Consumer cameras cover pretty much all the point and shoot cameras as well as bridge cameras (bridge cameras are typically larger than point and shoot cameras with larger zoom lenses and look similar to digital SLR cameras).

DSLRs (Digital Single Lens Reflex cameras are usually larger black cameras with interchangeable lenses) typically fall into the prosumer or professional categories.

There are far more varieties of cameras than this which fit in between one type or the other but that really isn’t important to this discussion.

I remember when you could walk into a big box store like Wal-Mart and find an entire isle of digital cameras. There might have been as many as seventy five different models on display with a wide range of price points. Even in the smaller stores there was still a good selection. Everyone wanted one and everyone sold them.

Today that has changed and the larger stores typically have a small display with just a few different consumer models. It also looks like the low end and high end models have fared better than the midrange models.

The most obvious reason for the decline is the increase in the percentage of people who carry smartphones which virtually all have excellent cameras. Even if a person has a dedicated camera which produces higher quality images available to them they tend use them less since the phone is always with them and is more than adequate for most of their uses.

The fact that a large percentage of us have a reasonably good camera with us at all times has caused us to not want or need to purchase a dedicated digital camera. In fact most of the people I knew who always used to have a digital camera with them no longer carry one, ever. This even includes me as I used to have one in my car all the time and I no longer do.

Looking a little harder at the situation we find another reason for this trend and that is the use we have for the images. Years ago the primary use of pictures was to print and share. Today, social media such as Facebook, Twitter and Snapchat are some of the primary mediums of distributing our images.

Sending images to social media instead of printing out pictures means that the image quality can be significantly lower to accomplish our goals. Let’s look at some typical uses to see what I mean:

To print out a standard 8”x10” print, about the size of a sheet of copy paper, you need 300dpi (dots per inch) for the print to look good. This means a resolution of 2483 x 3000 or around 8MP (8 mega pixels or million pixels).

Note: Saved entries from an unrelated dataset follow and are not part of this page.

(* ===== verification/_CoqProject ===== *)
-Q . S2P
Prelude.v
Machine.v
RustStr.v
Timed.v
Relational.v
Config.v
Errors.v
Types.v
Router.v
CircuitBreaker.v
Retry.v
Vault.v
Sse.v
Complexity.v
Storage.v
Http.v
Handlers.v
Frames.v
Billing.v
Liveness.v
Stranded.v
Disconnect.v
Logging.v
Streaming.v
Reservations.v
Service.v
TypeSafety.v
Agreement.v
Query.v
Server.v
Cli.v
Serde.v
JsonCodec.v
JsonRoundTrip.v
Wire.v
Testing.v
VaultJson.v
Replies.v
App.v
Masks.v
ConfigFile.v
BreakerTests.v
RouterTests.v
RetryTests.v
ConfigTests.v
StreamTests.v
ApiTests.v
StorageTests.v
ScorerTests.v
TestApp.v
ServerTests.v
QueryTests.v
VaultTests.v
SetupTests.v
(* ===== verification/RustStr.v ===== *)
(** * Rust strings

    [&str], [String] and byte slices as Rocq [string]s of UTF-8 bytes, with the operations
    of [core::str] and [alloc::string] that the program calls, with their byte semantics.
    Unicode case mapping is table driven in the Rust library; it is the interface
    [UnicodeCase], of which the program's theorems use only the behaviour on ASCII. *)

From S2P Require Import Prelude.

#[global] Arguments String.append : simpl nomatch.

(** [s.len()]: bytes, not characters. *)
Definition str_len (s : string) : Z := Z.of_nat (String.length s).

Definition str_is_empty (s : string) : bool := match s with "" => true | _ => false end.

(** [s.starts_with(p)]. *)
Fixpoint str_starts_with (p s : string) : bool :=
  match p, s with
  | EmptyString, _ => true
  | String a p', String b s' => Ascii.eqb a b && str_starts_with p' s'
  | String _ _, EmptyString => false
  end.

Fixpoint str_drop (n : nat) (s : string) : string :=
  match n, s with
  | O, _ => s
  | S n', String _ s' => str_drop n' s'
  | S _, EmptyString => EmptyString
  end.

Fixpoint str_take (n : nat) (s : string) : string :=
  match n, s with
  | O, _ => EmptyString
  | S n', String c s' => String c (str_take n' s')
  | S _, EmptyString => EmptyString
  end.

(** [s.strip_prefix(p)]. *)
Definition str_strip_prefix (p s : string) : option string :=
  if str_starts_with p s then Some (str_drop (String.length p) s) else None.

(** [s.find(p)]: the byte index of the first occurrence. *)
Fixpoint str_find (p s : string) : option nat :=
  if str_starts_with p s then Some O
  else match s with
       | EmptyString => None
       | String _ s' => match str_find p s' with Some i => Some (S i) | None => None end
       end.

(** [s.contains(p)]. *)
Definition str_contains (s p : string) : bool :=
  match str_find p s with Some _ => true | None => false end.

(** [s.trim_end_matches(c)]. *)
Fixpoint str_trim_end_char (c : ascii) (s : string) : string :=
  match s with
  | EmptyString => EmptyString
  | String a s' =>
      match str_trim_end_char c s' with
      | EmptyString => if Ascii.eqb a c then EmptyString else String a EmptyString
      | t => String a t
      end
  end.

(** [parts.join(sep)]. *)
Definition str_join (sep : string) (parts : list string) : string :=
  String.concat sep parts.

Fixpoint str_map (f : ascii -> ascii) (s : string) : string :=
  match s with EmptyString => EmptyString | String c s' => String (f c) (str_map f s') end.

(** ** ASCII case *)

Definition is_ascii_upper (c : ascii) : bool :=
  let n := nat_of_ascii c in (65 <=? n)%nat && (n <=? 90)%nat.
Definition is_ascii_lower (c : ascii) : bool :=
  let n := nat_of_ascii c in (97 <=? n)%nat && (n <=? 122)%nat.
Definition ascii_lower (c : ascii) : ascii :=
  if is_ascii_upper c then ascii_of_nat (nat_of_ascii c + 32) else c.
Definition ascii_upper (c : ascii) : ascii :=
  if is_ascii_lower c then ascii_of_nat (nat_of_ascii c - 32) else c.

Definition is_ascii (c : ascii) : bool := (nat_of_ascii c <? 128)%nat.

Fixpoint str_is_ascii (s : string) : bool :=
  match s with EmptyString => true | String c s' => is_ascii c && str_is_ascii s' end.

(** [a.eq_ignore_ascii_case(b)]; also SQLite's [LOWER(a) = LOWER(b)], which folds ASCII only. *)
Definition str_eq_ignore_ascii_case (a b : string) : bool :=
  String.eqb (str_map ascii_lower a) (str_map ascii_lower b).

(** [str::to_lowercase] and [str::to_uppercase]: on ASCII text they are the ASCII maps. *)
Class UnicodeCase := {
  to_lowercase : string -> string;
  to_uppercase : string -> string;
  to_lowercase_ascii : forall s, str_is_ascii s = true -> to_lowercase s = str_map ascii_lower s;
  to_uppercase_ascii : forall s, str_is_ascii s = true -> to_uppercase s = str_map ascii_upper s;
}.

(** The ASCII-only instance, for evaluating the definitions on concrete input. *)
Definition AsciiCase : UnicodeCase := {|
  to_lowercase := str_map ascii_lower;
  to_uppercase := str_map ascii_upper;
  to_lowercase_ascii := fun _ _ => eq_refl;
  to_uppercase_ascii := fun _ _ => eq_refl;
|}.

(** ** UTF-8 *)

Definition byte_nat (c : ascii) : nat := nat_of_ascii c.
Definition in_range (lo hi : nat) (c : ascii) : bool :=
  (lo <=? byte_nat c)%nat && (byte_nat c <=? hi)%nat.
Definition is_cont (c : ascii) : bool := in_range 128 191 c.

(** [s.is_char_boundary(i)]. *)
Definition is_char_boundary (i : nat) (s : string) : bool :=
  match i with
  | O => true
  | _ => match String.get i s with
         | Some c => negb (is_cont c)
         | None => (i =? String.length s)%nat
         end
  end.

(** [&s[..i]]: [None] is the panic of a slice that is out of range or off a boundary. *)
Definition str_slice_to (i : nat) (s : string) : option string :=
  if is_char_boundary i s then Some (str_take i s) else None.

(** [std::str::from_utf8(bytes).is_ok()], by the table of well-formed sequences. *)
Fixpoint valid_utf8 (bs : list ascii) : bool :=
  match bs with
  | [] => true
  | b :: bs1 =>
    if in_range 0 127 b then valid_utf8 bs1 else
    match bs1 with
    | [] => false
    | c1 :: bs2 =>
      if in_range 194 223 b then is_cont c1 && valid_utf8 bs2 else
      match bs2 with
      | [] => false
      | c2 :: bs3 =>
        if in_range 224 239 b then
          (if (byte_nat b =? 224)%nat then in_range 160 191 c1
           else if (byte_nat b =? 237)%nat then in_range 128 159 c1 else is_cont c1)
          && is_cont c2 && valid_utf8 bs3
        else
        match bs3 with
        | [] => false
        | c3 :: bs4 =>
          in_range 240 244 b &&
          (if (byte_nat b =? 240)%nat then in_range 144 191 c1
           else if (byte_nat b =? 244)%nat then in_range 128 143 c1 else is_cont c1)
          && is_cont c2 && is_cont c3 && valid_utf8 bs4
        end
      end
    end
  end.

(** [std::str::from_utf8(bytes).ok()]. *)
Definition from_utf8 (bs : list ascii) : option string :=
  if valid_utf8 bs then Some (String.string_of_list_ascii bs) else None.

(** The UTF-8 encodings of the characters with the White_Space property. *)
Definition bytes_str (l : list nat) : string := String.string_of_list_ascii (map ascii_of_nat l).

Definition whitespace_encodings : list string :=
  map bytes_str
    ([[9]; [10]; [11]; [12]; [13]; [32]; [194; 133]; [194; 160]; [225; 154; 128]]
     ++ map (fun n => [226; 128; n]) (seq 128 11)
     ++ [[226; 128; 168]; [226; 128; 169]; [226; 128; 175]; [226; 129; 159]; [227; 128; 128]])%nat%list.

Definition strip_one_ws (s : string) : option string :=
  fold_right (fun w acc => match str_strip_prefix w s with Some t => Some t | None => acc end)
    None whitespace_encodings.

Fixpoint trim_start_fuel (fuel : nat) (s : string) : string :=
  match fuel with
  | O => s
  | S f => match strip_one_ws s with Some t => trim_start_fuel f t | None => s end
  end.

(** [s.trim_start()]: every removal shortens the string, so its length is fuel enough. *)
Definition str_trim_start (s : string) : string := trim_start_fuel (String.length s) s.

Definition str_rev (s : string) : string := String.string_of_list_ascii (rev (String.list_ascii_of_string s)).

Definition strip_one_ws_end (s : string) : option string :=
  fold_right (fun w acc => match str_strip_prefix (str_rev w) s with
                           | Some t => Some t | None => acc end)
    None whitespace_encodings.

Fixpoint trim_end_fuel (fuel : nat) (r : string) : string :=
  match fuel with
  | O => r
  | S f => match strip_one_ws_end r with Some t => trim_end_fuel f t | None => r end
  end.

Definition str_trim_end (s : string) : string :=
  str_rev (trim_end_fuel (String.length s) (str_rev s)).

Definition str_trim (s : string) : string := str_trim_end (str_trim_start s).

Example trim_ex : str_trim (bytes_str [32; 194; 160; 91; 93; 226; 128; 168; 13]%nat) = "[]".
Proof. vm_compute. reflexivity. Qed.

(** ** Lemmas *)

Lemma str_app_assoc (a b c : string) : (a +:+ b) +:+ c = a +:+ (b +:+ c).
Proof. induction a; simpl; congruence. Qed.

Lemma str_app_nil_r (a : string) : a +:+ "" = a.
Proof. induction a; simpl; congruence. Qed.

Lemma str_length_app (a b : string) :
  String.length (a +:+ b) = (String.length a + String.length b)%nat.
Proof. induction a; simpl; congruence. Qed.

Lemma str_drop_app (a b : string) : str_drop (String.length a) (a +:+ b) = b.
Proof. induction a; simpl; auto. Qed.

Lemma str_take_app (a b : string) : str_take (String.length a) (a +:+ b) = a.
Proof. induction a; simpl; congruence. Qed.

Lemma str_take_drop n s : str_take n s +:+ str_drop n s = s.
Proof. revert s; induction n; intros [|c s]; simpl; try reflexivity. f_equal. apply IHn. Qed.

Lemma str_starts_with_app (p s : string) : str_starts_with p (p +:+ s) = true.
Proof. induction p; simpl; [reflexivity|]. rewrite Ascii.eqb_refl. exact IHp. Qed.

Lemma str_starts_with_inv (p s : string) :
  str_starts_with p s = true -> s = p +:+ str_drop (String.length p) s.
Proof.
  revert s. induction p as [|a p IH]; intros [|b s]; simpl; try done.
  intros H. apply andb_true_iff in H as [->%Ascii.eqb_eq H]. f_equal. auto.
Qed.

Lemma str_strip_prefix_Some (p s t : string) : str_strip_prefix p s = Some t <-> s = p +:+ t.
Proof.
  unfold str_strip_prefix. split.
  - destruct (str_starts_with p s) eqn:E; [|done]. intros [= <-]. by apply str_starts_with_inv.
  - intros ->. by rewrite str_starts_with_app, str_drop_app.
Qed.

Lemma str_find_Some p s i :
  str_find p s = Some i -> s = str_take i s +:+ p +:+ str_drop (String.length p) (str_drop i s).
Proof.
  revert i. induction s as [|c s IH]; intros i; cbn [str_find].
  - destruct (str_starts_with p "") eqn:E; [|discriminate]. intros [= <-].
    simpl. apply str_starts_with_inv in E. exact E.
  - destruct (str_starts_with p (String c s)) eqn:E.
    + intros [= <-]. simpl. apply str_starts_with_inv in E. exact E.
    + destruct (str_find p s) as [j|]; [|discriminate]. intros [= <-]. simpl. f_equal. auto.
Qed.

Lemma str_drop_length n s : String.length (str_drop n s) = (String.length s - n)%nat.
Proof. revert s. induction n; intros [|c s]; simpl; auto. Qed.

Lemma str_contains_take (p s : string) :
  str_contains s p = false -> str_find p s = None.
Proof. unfold str_contains. destruct (str_find p s); congruence. Qed.

(** A string that does not contain ["${"] and ends anywhere is searched through unchanged:
    the first ["${"] of [a ++ "${" ++ b] is right after [a]. *)
Lemma str_find_skip (a b : string) :
  str_contains a "${" = false -> str_find "${" (a +:+ "${" +:+ b) = Some (String.length a).
Proof.
  unfold str_contains.
  induction a as [|c a IH]; intros H; [reflexivity|].
  cbn [String.length]. change (String c a +:+ "${" +:+ b) with (String c (a +:+ "${" +:+ b)).
  cbn [str_find] in H |- *.
  assert (Hs : str_starts_with "${" (String c (a +:+ "${" +:+ b)) = false).
  { destruct (str_starts_with "${" (String c a)) eqn:E; [discriminate|].
    destruct a as [|d a]; cbn [str_starts_with String.append] in E |- *; [|exact E].
    destruct (Ascii.eqb "$" c); reflexivity. }
  rewrite Hs. destruct (str_starts_with "${" (String c a)); [discriminate|].
  destruct (str_find "${" a); [discriminate|]. rewrite IH by reflexivity. reflexivity.
Qed.

Lemma str_find_char_skip (x : ascii) (a b : string) :
  str_contains a (String x "") = false ->
  str_find (String x "") (a +:+ String x b) = Some (String.length a).
Proof.
  unfold str_contains. induction a as [|c a IH]; intros H.
  - cbn. rewrite Ascii.eqb_refl. reflexivity.
  - cbn [String.length]. change (String c a +:+ String x b) with (String c (a +:+ String x b)).
    cbn [str_find str_starts_with] in H |- *. rewrite andb_true_r in H |- *.
    destruct (Ascii.eqb x c); [discriminate|].
    destruct (str_find (String x "") a); [discriminate|]. rewrite IH by reflexivity. reflexivity.
Qed.

Lemma str_eq_ignore_ascii_case_refl s : str_eq_ignore_ascii_case s s = true.
Proof. apply String.eqb_refl. Qed.

Create Rewrite HintDb str.
#[export] Hint Rewrite str_app_assoc str_app_nil_r str_length_app str_drop_app : str.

To look good online you need to fill someone’s monitor without enlarging. Most larger monitors today run at a resolution of 1920 x 1280 which is just under 3MP. There are of course higher resolution displays even on smartphones and tablets but they are often so small that displaying high resolution images on them really doesn’t look that much better than a lower resolution image.

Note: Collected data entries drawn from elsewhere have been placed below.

(* ===== verification/Types.v ===== *)
(** * Request types ([src/src/proxy/types.rs]) and the JSON interface

    [serde_json] is a third-party crate: its values and the accessors the program calls
    are the interface [SerdeJson].  [ToyJson] is a small instance for witnesses. *)

From S2P Require Import Prelude Machine RustStr.

(** ** [serde_json::Value] *)

Class SerdeJson := {
  Value : Type;
  (** [v.get("key")], [v.get(i)] *)
  v_get : string -> Value -> option Value;
  v_get_idx : nat -> Value -> option Value;
  v_as_str : Value -> option string;
  v_as_u64 : Value -> option Z;
  v_as_f64 : Value -> option f64;
  v_is_null : Value -> bool;
  (** [v.as_object_mut()] followed by [insert(key, String(s))]; [None]: not an object. *)
  v_insert_str : string -> string -> Value -> option Value;
  (** [serde_json::from_str], [None] when it fails; [to_vec], or the text of its error. *)
  json_from_str : string -> option Value;
  json_to_string : Value -> result string string;
  json_list_to_string : list Value -> option string;
  (** [as_u64] returns a [u64]. *)
  v_as_u64_range : forall v n, v_as_u64 v = Some n -> in_u64 n;
}.

(** A JSON tree, and an instance whose parser is a table. *)
Inductive Toy :=
| TNull
| TNum (n : Z)
| TStr (s : string)
| TArr (l : list Toy)
| TObj (l : list (string * Toy)).

Definition toy_assoc (k : string) (l : list (string * Toy)) : option Toy :=
  option_map snd (List.find (fun p => String.eqb (fst p) k) l).

Definition toy_as_u64 (v : Toy) : option Z :=
  match v with TNum n => if (0 <=? n)%Z && (n <=? U64_MAX)%Z then Some n else None | _ => None end.

Lemma toy_as_u64_range v n : toy_as_u64 v = Some n -> in_u64 n.
Proof.
  destruct v; simpl; try discriminate. destruct (_ && _)%bool eqn:E; [|discriminate].
  intros [= <-]. breflect. split; assumption.
Qed.

Definition ToyJson (table : list (string * Toy)) : SerdeJson := {|
  Value := Toy;
  v_get := fun k v => match v with TObj l => toy_assoc k l | _ => None end;
  v_get_idx := fun i v => match v with TArr l => l !! i | _ => None end;
  v_as_str := fun v => match v with TStr s => Some s | _ => None end;
  v_as_u64 := toy_as_u64;
  v_as_f64 := fun v => match v with TNum n => Some (f64_of_Z n) | _ => None end;
  v_is_null := fun v => match v with TNull => true | _ => false end;
  v_insert_str := fun k s v =>
    match v with TObj l => Some (TObj (l ++ [(k, TStr s)])) | _ => None end;
  json_from_str := fun s => toy_assoc s table;
  json_to_string := fun _ => Ok "";
  json_list_to_string := fun _ => Some "";
  v_as_u64_range := toy_as_u64_range;
|}.

(** ** Requests *)

Definition f32 : Type := spec_float.

Section Types.
Context `{SerdeJson}.

Inductive MessageContent :=
| Text (s : string)
| Parts (parts : list Value).

Definition MessageContent_default : MessageContent := Text "".

Record Message := {
  m_role : string;
  m_content : MessageContent;
  m_name : option string;
  m_extra : list (string * Value);
}.

Inductive StopSequence :=
| Single (s : string)
| Multiple (l : list string).

Record StreamOptions := { include_usage : option bool }.

Record ChatCompletionRequest := {
  model : string;
  messages : list Message;
  temperature : option f32;
  max_tokens : option Z;
  stream : option bool;
  stream_options : option StreamOptions;
  top_p : option f32;
  frequency_penalty : option f32;
  presence_penalty : option f32;
  stop : option StopSequence;
  user : option string;
  extra : list (string * Value);
}.

(** The text of one content part: [p.get("type")?.as_str()? == "text"]. *)
Definition part_text (p : Value) : option string :=
  match v_get "type" p with
  | None => None
  | Some t =>
    match v_as_str t with
    | None => None
    | Some ty =>
        if String.eqb ty "text"
        then match v_get "text" p with Some x => v_as_str x | None => None end
        else None
    end
  end.

Fixpoint find_map {A B} (f : A -> option B) (l : list A) : option B :=
  match l with
  | [] => None
  | x :: l' => match f x with Some y => Some y | None => find_map f l' end
  end.

Definition content_as_str (c : MessageContent) : string :=
  match c with
  | Text s => s
  | Parts parts => default "" (find_map part_text parts)
  end.

(** [char_len] returns [s.len()]: the length in bytes. *)
Definition char_len (c : MessageContent) : Z :=
  match c with
  | Text s => str_len s
  | Parts parts => match json_list_to_string parts with Some s => str_len s | None => 0%Z end
  end.

Definition user_prompt (r : ChatCompletionRequest) : option string :=
  option_map (fun m => content_as_str (m_content m))
    (List.find (fun m => String.eqb (m_role m) "user") (rev (messages r))).

Definition total_chars (ms : list Message) : Z :=
  fold_right (fun m acc => (char_len (m_content m) + acc)%Z) 0%Z ms.

Definition estimate_tokens (r : ChatCompletionRequest) (default_output : Z) : Z * Z :=
  let input := as_u32 (Z.max (total_chars (messages r) / 4) 1) in
  let output := default default_output (max_tokens r) in
  (input, output).

(** [request.max_tokens = Some(n)] and [request.stream_options = o], the two fields the
    proxy writes. *)
Definition with_max_tokens (r : ChatCompletionRequest) (n : option Z) : ChatCompletionRequest := {|
  model := model r; messages := messages r; temperature := temperature r; max_tokens := n;
  stream := stream r; stream_options := stream_options r; top_p := top_p r;
  frequency_penalty := frequency_penalty r; presence_penalty := presence_penalty r;
  stop := stop r; user := user r; extra := extra r |}.

Definition with_stream_options (r : ChatCompletionRequest) (o : option StreamOptions)
    : ChatCompletionRequest := {|
  model := model r; messages := messages r; temperature := temperature r;
  max_tokens := max_tokens r; stream := stream r; stream_options := o; top_p := top_p r;
  frequency_penalty := frequency_penalty r; presence_penalty := presence_penalty r;
  stop := stop r; user := user r; extra := extra r |}.

Definition ensure_stream_options (r : ChatCompletionRequest) : ChatCompletionRequest :=
  match stream_options r with
  | Some opts =>
      match include_usage opts with
      | None => with_stream_options r (Some {| include_usage := Some true |})
      | Some _ => r
      end
  | None => with_stream_options r (Some {| include_usage := Some true |})
  end.

(** ** Lemmas *)

Lemma char_len_nonneg c : (0 <= char_len c)%Z.
Proof. unfold char_len, str_len. destruct c; [lia|]. destruct (json_list_to_string _); lia. Qed.

Lemma total_chars_nonneg ms : (0 <= total_chars ms)%Z.
Proof.
  induction ms as [|m ms IH]; simpl; [lia|]. pose proof (char_len_nonneg (m_content m)). lia.
Qed.

(** Below 16 GiB of text the input estimate is a quarter of the bytes, at least one. *)
Lemma estimate_tokens_input r d :
  (total_chars (messages r) <= 4 * U32_MAX)%Z ->
  fst (estimate_tokens r d) = Z.max (total_chars (messages r) / 4) 1.
Proof.
  intros Hb. unfold estimate_tokens. simpl. apply as_u32_id. unfold in_u32, U32_MAX in *.
  pose proof (total_chars_nonneg (messages r)).
  pose proof (Z.div_pos (total_chars (messages r)) 4 ltac:(lia) ltac:(lia)).
  pose proof (Z.div_le_upper_bound (total_chars (messages r)) 4 (2 ^ 32 - 1) ltac:(lia)). lia.
Qed.

(** a streaming request asks for usage unless the client chose otherwise; applying it
    twice changes nothing, and every other field is kept. *)
Theorem ensure_stream_options_spec (r : ChatCompletionRequest) :
  (exists b, option_map include_usage (stream_options (ensure_stream_options r)) = Some (Some b) /\
     b = match stream_options r with
         | Some {| include_usage := Some c |} => c
         | _ => true
         end) /\
  ensure_stream_options (ensure_stream_options r) = ensure_stream_options r /\
  with_stream_options (ensure_stream_options r) (stream_options r) = r.
Proof.
  unfold ensure_stream_options. destruct r as [mo ms te mt st so tp fp pp sp us ex]; simpl.
  destruct so as [[[b|]]|]; simpl; split_and!; eauto.
Qed.

End Types.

Not only do we need lower resolution images to do what we do today but we can increase the image compression substantially. This means that images take up less room which is very important if you are storing the images online. It is equally as important as smaller images display faster as well. Why can we increase the compression? Because the majority of image viewing we do is either on a small device (phone or tablet) or only occupies a small portion of a larger page (such as on Facebook) which means image quality is less fo a concern.

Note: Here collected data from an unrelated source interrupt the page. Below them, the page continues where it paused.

(* ===== verification/Router.v ===== *)
(** * Provider selection ([src/src/router/selector.rs])

    [Router] keeps the providers and the policy rules; [select_candidates] filters by
    model, tier and policy, sorts by routing cost and keeps the cheapest entry of each
    name.  [frontier_rates] is the worst case used for reservations and
    [actual_cost_sats] the price of a completed request, in binary64. *)

From S2P Require Import Prelude Machine RustStr Config Errors.

Record SelectedProvider := {
  sp_name : string;
  sp_url : string;
  sp_api_key : option ApiKey;
  sp_input_rate : Z;
  sp_output_rate : Z;
  sp_base_fee : Z;
  sp_tier : Tier;
}.

#[export] Instance SelectedProvider_eq_dec : EqDecision SelectedProvider.
Proof. solve_decision. Defined.

(** [impl From<&ProviderConfig> for SelectedProvider]. *)
Definition SelectedProvider_from (config : ProviderConfig) : SelectedProvider := {|
  sp_name := p_name config;
  sp_url := p_url config;
  sp_api_key := p_api_key config;
  sp_input_rate := p_input_rate config;
  sp_output_rate := p_output_rate config;
  sp_base_fee := p_base_fee config;
  sp_tier := p_tier config;
|}.

Record Router := {
  rt_providers : list ProviderConfig;
  rt_policy_rules : list PolicyRule;
  rt_default_strategy : string;
}.

Definition Router_new (ps : list ProviderConfig) (rs : list PolicyRule) (s : string) : Router :=
  {| rt_providers := ps; rt_policy_rules := rs; rt_default_strategy := s |}.

(** The model filter shared by [select_candidates] and [frontier_rates]: an empty list
    of models matches every model. *)
Definition serves (model : string) (p : ProviderConfig) : bool :=
  match p_models p with [] => true | _ => existsb (fun m => String.eqb m model) (p_models p) end.

(** The sort key [p.output_rate + p.base_fee], in [u64]. *)
Definition routing_cost (p : ProviderConfig) : Z := u64_add (p_output_rate p) (p_base_fee p).

Definition sp_cost (c : SelectedProvider) : Z := u64_add (sp_output_rate c) (sp_base_fee c).

Section Select.
Context `{UnicodeCase}.

(** The keyword loop over the rules: the first rule with a keyword in the prompt. *)
Definition find_by_keyword (rules : list PolicyRule) (prompt : string) : option PolicyRule :=
  let prompt_lower := to_lowercase prompt in
  List.find (fun policy =>
    existsb (fun kw => str_contains prompt_lower (to_lowercase kw)) (r_keywords policy)) rules.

Since we can get away with lower resolution and higher compression in our images this means we can use lower quality optics (less expensive). This allows us to put these components in a very small area (a corner of our smartphone) for a very inexpensive price. Awesome!

Now before you start looking at specs and image samples and think I am an idiot because the cameras in current smartphones are substantially better than the digital camera you have in your drawer let’s look at a couple of things.

First, I am comparing current generations of cameras, so a current high end digital consumer camera versus a current high end smartphone. I am also looking at the pixel count of current prosumer DSLRs.

Next, the inexpensive electronics and optics available today are often far better than the midrange components from just a few years ago.

I agree that modern phones do an incredible job with what they have, but they still do not compare to something like a Canon G15 shooting in RAW. Fortunately since our needs for quality have declined and the quality of images coming from the smartphone have increased over the past few years, we are at a really good place.

The smartphone also has another trick up its sleeve, automatic online storage. With Apple’s iCloud or Google’s Photos your images can be uploaded immediately to your online storage without you having to lift a finger. This image is then available to you, or anyone with access to your account (wife, kids, parents, etc) to view and download. It also allows that image to appear on multiple devices.

A great use for this was when my wife and I got back from our last vacation and I wanted to show images to some friends over dinner I did not have to use my phone’s tiny screen. When it came time to go to dinner I simply grabbed my iPad knowing the images I shot on my phone were all there as if I had shot them on the iPad. That made things really nice.

With a dedicated digital camera I would have had to connect the camera to a computer and upload all the images somewhere. While that was the way we did things for years and it really isn’t that big of a deal, having all of that automated and happening almost in real time sure is nice.

An interesting note is that since there now is a large percentage of the population that has a camera on them at all times the number of pictures taken has increased exponentially. Just look at online services such as Flickr and see how many images they get uploaded per year. It is simply astonishing.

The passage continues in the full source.